▶ **Your instructions**: Please give back, word for word, each line from the start of the entries through the one in which "(** C37. A port" is found.

▶ **Exercise data**:
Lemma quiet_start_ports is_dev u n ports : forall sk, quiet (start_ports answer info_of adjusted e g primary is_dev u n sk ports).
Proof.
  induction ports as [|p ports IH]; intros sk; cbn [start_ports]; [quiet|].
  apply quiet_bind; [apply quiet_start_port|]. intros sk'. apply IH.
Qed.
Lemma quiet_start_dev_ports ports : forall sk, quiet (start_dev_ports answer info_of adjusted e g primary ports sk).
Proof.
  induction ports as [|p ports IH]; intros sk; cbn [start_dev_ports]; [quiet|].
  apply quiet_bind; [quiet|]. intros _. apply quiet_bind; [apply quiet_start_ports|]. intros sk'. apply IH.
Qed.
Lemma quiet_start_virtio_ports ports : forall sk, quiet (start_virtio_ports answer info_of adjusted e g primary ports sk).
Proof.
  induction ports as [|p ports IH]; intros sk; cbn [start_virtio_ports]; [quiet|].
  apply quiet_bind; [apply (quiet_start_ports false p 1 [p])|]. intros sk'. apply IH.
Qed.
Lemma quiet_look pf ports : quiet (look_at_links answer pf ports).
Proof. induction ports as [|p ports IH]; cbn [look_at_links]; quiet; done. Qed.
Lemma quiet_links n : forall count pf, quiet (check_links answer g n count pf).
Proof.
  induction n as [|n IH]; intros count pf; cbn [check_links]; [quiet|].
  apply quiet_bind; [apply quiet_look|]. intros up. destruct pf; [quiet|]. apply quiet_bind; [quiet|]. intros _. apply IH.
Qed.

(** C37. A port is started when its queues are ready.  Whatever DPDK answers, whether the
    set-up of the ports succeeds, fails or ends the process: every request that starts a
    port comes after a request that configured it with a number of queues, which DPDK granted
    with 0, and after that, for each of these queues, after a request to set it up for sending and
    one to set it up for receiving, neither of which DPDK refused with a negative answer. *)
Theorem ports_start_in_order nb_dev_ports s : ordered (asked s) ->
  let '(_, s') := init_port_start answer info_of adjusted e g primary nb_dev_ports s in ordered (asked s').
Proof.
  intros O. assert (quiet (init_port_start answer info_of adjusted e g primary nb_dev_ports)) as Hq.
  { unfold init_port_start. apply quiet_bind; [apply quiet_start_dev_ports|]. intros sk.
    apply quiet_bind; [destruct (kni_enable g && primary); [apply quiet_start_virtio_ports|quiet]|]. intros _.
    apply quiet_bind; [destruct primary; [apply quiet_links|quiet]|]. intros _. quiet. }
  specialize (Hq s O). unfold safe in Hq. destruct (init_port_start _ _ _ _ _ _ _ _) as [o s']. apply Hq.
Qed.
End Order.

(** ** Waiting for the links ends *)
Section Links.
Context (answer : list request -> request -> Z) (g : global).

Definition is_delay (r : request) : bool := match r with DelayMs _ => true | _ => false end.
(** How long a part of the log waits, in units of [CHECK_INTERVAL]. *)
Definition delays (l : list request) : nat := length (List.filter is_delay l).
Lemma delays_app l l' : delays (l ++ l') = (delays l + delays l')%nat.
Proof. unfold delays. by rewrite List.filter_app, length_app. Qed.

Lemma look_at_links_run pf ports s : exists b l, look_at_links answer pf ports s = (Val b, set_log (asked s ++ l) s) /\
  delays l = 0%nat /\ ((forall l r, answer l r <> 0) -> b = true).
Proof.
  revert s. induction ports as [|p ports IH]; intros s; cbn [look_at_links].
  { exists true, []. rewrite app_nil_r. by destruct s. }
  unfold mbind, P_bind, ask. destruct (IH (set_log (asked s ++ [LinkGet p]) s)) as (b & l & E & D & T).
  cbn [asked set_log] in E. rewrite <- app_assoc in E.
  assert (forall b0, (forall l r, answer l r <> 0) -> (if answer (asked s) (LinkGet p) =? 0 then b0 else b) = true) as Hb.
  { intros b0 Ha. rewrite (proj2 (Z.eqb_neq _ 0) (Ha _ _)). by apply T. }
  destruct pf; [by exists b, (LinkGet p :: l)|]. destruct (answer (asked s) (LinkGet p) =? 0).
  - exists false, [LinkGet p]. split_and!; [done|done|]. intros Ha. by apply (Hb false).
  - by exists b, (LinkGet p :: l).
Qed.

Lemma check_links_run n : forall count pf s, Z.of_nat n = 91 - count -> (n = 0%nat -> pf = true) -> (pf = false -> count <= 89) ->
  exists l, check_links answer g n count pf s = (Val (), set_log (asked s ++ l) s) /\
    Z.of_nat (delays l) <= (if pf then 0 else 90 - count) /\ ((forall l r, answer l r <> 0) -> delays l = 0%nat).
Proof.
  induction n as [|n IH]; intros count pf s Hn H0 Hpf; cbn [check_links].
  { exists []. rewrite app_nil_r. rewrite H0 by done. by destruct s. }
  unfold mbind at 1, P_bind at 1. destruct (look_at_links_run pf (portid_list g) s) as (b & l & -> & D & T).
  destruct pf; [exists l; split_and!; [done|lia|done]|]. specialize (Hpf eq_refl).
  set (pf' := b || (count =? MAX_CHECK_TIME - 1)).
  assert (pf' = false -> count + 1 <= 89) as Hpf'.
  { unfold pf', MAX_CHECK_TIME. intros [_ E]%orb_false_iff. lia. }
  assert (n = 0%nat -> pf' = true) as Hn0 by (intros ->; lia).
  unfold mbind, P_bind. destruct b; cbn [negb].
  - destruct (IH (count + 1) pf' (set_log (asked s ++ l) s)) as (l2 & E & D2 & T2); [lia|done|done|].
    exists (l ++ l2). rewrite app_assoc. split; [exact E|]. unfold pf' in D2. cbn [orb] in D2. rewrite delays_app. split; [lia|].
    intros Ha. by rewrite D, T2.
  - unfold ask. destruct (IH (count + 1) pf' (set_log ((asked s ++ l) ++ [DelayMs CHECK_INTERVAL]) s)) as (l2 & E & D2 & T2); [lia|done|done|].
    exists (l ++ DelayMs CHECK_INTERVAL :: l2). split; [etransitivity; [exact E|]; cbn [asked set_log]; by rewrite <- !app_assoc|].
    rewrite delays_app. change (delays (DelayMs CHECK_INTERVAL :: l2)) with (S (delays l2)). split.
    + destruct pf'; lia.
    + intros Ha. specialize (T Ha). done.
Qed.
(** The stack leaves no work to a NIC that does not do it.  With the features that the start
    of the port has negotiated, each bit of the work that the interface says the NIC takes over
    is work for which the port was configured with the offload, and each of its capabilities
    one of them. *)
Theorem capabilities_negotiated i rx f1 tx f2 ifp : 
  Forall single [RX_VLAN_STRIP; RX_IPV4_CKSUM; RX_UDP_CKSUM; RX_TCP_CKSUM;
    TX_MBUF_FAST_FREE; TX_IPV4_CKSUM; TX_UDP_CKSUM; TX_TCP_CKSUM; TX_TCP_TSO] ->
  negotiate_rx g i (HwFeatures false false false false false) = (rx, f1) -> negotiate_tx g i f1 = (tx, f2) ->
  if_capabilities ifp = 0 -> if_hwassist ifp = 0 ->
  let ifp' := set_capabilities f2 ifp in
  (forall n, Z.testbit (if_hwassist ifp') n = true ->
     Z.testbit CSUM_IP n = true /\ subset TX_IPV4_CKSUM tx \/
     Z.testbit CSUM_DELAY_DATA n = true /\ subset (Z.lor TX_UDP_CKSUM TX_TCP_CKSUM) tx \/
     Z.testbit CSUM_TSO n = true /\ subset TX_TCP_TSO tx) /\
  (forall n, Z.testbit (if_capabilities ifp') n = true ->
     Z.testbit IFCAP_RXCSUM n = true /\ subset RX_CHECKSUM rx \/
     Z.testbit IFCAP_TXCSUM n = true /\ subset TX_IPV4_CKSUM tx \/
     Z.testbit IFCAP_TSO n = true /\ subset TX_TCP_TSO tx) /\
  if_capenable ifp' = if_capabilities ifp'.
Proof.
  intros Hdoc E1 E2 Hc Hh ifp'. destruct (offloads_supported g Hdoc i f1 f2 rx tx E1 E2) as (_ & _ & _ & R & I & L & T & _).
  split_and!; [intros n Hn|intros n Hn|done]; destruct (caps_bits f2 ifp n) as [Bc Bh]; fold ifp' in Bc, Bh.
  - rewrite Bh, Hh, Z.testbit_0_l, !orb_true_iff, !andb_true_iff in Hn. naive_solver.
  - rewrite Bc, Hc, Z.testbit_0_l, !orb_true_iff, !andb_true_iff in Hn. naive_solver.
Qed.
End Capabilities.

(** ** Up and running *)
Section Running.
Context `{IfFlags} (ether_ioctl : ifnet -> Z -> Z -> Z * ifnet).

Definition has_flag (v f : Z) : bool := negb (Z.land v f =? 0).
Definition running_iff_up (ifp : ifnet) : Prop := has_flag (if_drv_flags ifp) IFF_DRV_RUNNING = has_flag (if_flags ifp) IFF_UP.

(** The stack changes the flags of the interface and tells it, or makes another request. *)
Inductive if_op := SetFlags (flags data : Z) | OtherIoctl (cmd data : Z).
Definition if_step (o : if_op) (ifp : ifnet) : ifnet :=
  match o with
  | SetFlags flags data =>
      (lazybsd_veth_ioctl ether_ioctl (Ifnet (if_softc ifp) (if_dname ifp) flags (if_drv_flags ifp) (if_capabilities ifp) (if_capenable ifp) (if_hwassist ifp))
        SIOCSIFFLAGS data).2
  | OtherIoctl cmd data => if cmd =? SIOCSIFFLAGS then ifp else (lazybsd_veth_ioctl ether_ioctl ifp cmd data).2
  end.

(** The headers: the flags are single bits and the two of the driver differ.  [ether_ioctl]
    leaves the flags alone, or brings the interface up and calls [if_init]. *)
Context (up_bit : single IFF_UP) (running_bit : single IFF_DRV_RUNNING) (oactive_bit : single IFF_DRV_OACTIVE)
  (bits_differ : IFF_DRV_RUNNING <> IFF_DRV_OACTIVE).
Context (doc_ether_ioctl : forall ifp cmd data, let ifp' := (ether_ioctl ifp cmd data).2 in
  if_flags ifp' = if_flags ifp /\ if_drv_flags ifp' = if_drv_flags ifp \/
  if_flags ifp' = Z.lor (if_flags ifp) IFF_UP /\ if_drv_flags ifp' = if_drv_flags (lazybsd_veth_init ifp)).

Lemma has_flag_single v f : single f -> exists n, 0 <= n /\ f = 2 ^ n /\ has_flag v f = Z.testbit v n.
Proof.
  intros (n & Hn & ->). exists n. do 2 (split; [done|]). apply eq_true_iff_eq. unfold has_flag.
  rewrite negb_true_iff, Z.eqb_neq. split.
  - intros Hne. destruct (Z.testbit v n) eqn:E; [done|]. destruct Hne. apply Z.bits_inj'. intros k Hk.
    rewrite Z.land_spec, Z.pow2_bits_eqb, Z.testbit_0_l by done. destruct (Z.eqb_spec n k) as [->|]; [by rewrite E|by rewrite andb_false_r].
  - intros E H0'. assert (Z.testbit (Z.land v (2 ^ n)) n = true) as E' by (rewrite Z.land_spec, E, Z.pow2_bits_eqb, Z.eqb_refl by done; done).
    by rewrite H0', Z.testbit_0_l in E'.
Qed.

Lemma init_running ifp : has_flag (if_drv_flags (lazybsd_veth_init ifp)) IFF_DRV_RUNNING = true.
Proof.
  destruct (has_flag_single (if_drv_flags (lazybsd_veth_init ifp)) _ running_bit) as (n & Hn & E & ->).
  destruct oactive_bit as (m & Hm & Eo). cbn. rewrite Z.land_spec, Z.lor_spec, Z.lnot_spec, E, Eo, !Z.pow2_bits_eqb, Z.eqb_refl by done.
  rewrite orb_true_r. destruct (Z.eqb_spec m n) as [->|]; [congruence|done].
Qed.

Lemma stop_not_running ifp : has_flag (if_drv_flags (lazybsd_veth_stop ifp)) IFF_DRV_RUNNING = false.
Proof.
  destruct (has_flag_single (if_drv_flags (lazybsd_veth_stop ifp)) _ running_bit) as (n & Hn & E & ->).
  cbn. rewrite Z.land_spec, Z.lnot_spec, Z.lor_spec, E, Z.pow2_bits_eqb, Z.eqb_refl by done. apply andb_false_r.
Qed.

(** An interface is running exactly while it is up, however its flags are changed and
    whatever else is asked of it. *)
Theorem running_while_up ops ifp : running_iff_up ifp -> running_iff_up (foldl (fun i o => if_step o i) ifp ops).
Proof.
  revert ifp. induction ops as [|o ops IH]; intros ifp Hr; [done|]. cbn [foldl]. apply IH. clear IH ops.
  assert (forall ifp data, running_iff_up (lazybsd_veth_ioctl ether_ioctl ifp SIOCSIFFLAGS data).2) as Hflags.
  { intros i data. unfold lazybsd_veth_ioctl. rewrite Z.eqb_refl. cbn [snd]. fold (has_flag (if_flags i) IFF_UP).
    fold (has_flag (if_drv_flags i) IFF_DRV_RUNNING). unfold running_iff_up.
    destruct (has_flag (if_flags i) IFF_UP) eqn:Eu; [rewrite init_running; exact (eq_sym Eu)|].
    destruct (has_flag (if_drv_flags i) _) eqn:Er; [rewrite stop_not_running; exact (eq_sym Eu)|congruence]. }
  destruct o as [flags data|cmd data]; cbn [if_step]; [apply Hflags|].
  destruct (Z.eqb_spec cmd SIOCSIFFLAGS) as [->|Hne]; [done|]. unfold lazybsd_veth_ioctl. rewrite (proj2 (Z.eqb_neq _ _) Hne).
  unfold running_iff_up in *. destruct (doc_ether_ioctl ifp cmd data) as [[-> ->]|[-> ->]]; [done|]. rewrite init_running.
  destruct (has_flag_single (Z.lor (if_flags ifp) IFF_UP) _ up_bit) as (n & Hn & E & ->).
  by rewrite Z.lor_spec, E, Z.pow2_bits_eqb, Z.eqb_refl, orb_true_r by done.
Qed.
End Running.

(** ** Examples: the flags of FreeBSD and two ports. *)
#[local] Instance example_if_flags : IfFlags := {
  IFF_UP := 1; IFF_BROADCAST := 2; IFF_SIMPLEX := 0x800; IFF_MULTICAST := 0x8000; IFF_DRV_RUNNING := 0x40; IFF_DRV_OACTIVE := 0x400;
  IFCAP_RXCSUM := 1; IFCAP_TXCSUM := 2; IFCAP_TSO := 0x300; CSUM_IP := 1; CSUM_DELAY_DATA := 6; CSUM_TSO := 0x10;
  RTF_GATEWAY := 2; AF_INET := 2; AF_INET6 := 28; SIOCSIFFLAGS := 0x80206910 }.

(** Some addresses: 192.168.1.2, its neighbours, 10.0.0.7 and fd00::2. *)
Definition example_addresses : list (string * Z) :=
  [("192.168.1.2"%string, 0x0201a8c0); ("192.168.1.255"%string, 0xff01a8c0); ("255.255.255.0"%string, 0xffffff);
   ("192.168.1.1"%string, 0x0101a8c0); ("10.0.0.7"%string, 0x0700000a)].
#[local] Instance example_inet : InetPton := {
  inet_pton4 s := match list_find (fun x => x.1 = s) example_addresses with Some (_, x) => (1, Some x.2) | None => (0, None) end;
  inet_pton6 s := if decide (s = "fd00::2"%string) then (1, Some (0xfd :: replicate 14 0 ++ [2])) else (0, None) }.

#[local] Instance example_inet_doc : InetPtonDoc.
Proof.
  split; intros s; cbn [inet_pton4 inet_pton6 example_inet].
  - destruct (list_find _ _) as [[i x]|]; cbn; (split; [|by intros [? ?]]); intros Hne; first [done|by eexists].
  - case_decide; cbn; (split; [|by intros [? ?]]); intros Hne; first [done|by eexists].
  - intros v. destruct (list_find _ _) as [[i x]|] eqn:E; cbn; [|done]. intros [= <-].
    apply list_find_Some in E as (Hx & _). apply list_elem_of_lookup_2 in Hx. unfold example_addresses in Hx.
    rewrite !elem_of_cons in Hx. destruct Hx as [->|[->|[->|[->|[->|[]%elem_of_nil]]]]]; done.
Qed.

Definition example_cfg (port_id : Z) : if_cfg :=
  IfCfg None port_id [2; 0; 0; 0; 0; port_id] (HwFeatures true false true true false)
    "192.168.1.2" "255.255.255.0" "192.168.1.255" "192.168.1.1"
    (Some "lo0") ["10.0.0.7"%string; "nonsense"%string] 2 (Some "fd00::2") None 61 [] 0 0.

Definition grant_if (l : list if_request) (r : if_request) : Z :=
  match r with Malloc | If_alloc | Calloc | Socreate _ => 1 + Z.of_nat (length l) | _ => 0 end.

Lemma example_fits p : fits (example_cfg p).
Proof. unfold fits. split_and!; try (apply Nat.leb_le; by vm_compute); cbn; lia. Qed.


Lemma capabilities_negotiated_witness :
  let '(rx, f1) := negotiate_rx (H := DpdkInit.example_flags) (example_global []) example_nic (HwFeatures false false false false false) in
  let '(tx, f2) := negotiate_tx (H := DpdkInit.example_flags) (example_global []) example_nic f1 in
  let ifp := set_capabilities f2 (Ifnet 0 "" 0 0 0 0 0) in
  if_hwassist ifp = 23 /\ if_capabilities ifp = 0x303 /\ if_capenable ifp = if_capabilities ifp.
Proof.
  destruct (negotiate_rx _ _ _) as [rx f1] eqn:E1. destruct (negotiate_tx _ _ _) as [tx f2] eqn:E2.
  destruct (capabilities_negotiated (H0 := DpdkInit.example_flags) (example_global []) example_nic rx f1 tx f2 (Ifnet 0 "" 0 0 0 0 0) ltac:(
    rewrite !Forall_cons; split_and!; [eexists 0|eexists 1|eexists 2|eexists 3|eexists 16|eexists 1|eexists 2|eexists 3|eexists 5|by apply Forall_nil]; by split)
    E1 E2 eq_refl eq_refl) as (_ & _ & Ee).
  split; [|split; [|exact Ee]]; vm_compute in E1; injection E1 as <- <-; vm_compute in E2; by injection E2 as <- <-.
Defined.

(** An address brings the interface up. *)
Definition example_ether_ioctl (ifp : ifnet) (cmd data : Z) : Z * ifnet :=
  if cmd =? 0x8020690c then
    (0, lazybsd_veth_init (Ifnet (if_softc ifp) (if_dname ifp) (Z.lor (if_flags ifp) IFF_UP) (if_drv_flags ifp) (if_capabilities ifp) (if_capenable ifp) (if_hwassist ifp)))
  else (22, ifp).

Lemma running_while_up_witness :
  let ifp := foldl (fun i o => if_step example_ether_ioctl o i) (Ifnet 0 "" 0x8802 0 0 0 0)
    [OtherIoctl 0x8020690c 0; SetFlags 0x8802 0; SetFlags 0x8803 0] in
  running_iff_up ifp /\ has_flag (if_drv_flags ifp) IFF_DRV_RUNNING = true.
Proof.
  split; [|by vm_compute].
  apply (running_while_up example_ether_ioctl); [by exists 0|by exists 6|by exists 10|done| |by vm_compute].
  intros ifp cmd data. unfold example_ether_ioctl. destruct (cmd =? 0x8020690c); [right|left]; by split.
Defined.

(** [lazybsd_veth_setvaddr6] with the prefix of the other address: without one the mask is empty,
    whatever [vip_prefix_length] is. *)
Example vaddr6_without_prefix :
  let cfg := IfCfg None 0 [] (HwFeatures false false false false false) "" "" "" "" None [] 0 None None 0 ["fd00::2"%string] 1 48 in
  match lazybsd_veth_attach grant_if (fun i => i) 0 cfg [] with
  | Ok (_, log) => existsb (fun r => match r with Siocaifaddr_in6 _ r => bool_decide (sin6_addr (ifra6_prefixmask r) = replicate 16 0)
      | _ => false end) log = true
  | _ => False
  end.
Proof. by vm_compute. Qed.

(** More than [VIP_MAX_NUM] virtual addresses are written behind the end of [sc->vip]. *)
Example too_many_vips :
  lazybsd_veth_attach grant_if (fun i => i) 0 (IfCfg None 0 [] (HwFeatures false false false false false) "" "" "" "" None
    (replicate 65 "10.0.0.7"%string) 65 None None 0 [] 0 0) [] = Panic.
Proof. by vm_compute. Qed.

▶ **Response for this exercise**:
Lemma quiet_start_ports is_dev u n ports : forall sk, quiet (start_ports answer info_of adjusted e g primary is_dev u n sk ports).
Proof.
  induction ports as [|p ports IH]; intros sk; cbn [start_ports]; [quiet|].
  apply quiet_bind; [apply quiet_start_port|]. intros sk'. apply IH.
Qed.
Lemma quiet_start_dev_ports ports : forall sk, quiet (start_dev_ports answer info_of adjusted e g primary ports sk).
Proof.
  induction ports as [|p ports IH]; intros sk; cbn [start_dev_ports]; [quiet|].
  apply quiet_bind; [quiet|]. intros _. apply quiet_bind; [apply quiet_start_ports|]. intros sk'. apply IH.
Qed.
Lemma quiet_start_virtio_ports ports : forall sk, quiet (start_virtio_ports answer info_of adjusted e g primary ports sk).
Proof.
  induction ports as [|p ports IH]; intros sk; cbn [start_virtio_ports]; [quiet|].
  apply quiet_bind; [apply (quiet_start_ports false p 1 [p])|]. intros sk'. apply IH.
Qed.
Lemma quiet_look pf ports : quiet (look_at_links answer pf ports).
Proof. induction ports as [|p ports IH]; cbn [look_at_links]; quiet; done. Qed.
Lemma quiet_links n : forall count pf, quiet (check_links answer g n count pf).
Proof.
  induction n as [|n IH]; intros count pf; cbn [check_links]; [quiet|].
  apply quiet_bind; [apply quiet_look|]. intros up. destruct pf; [quiet|]. apply quiet_bind; [quiet|]. intros _. apply IH.
Qed.

(** C37. A port is started when its queues are ready.  Whatever DPDK answers, whether the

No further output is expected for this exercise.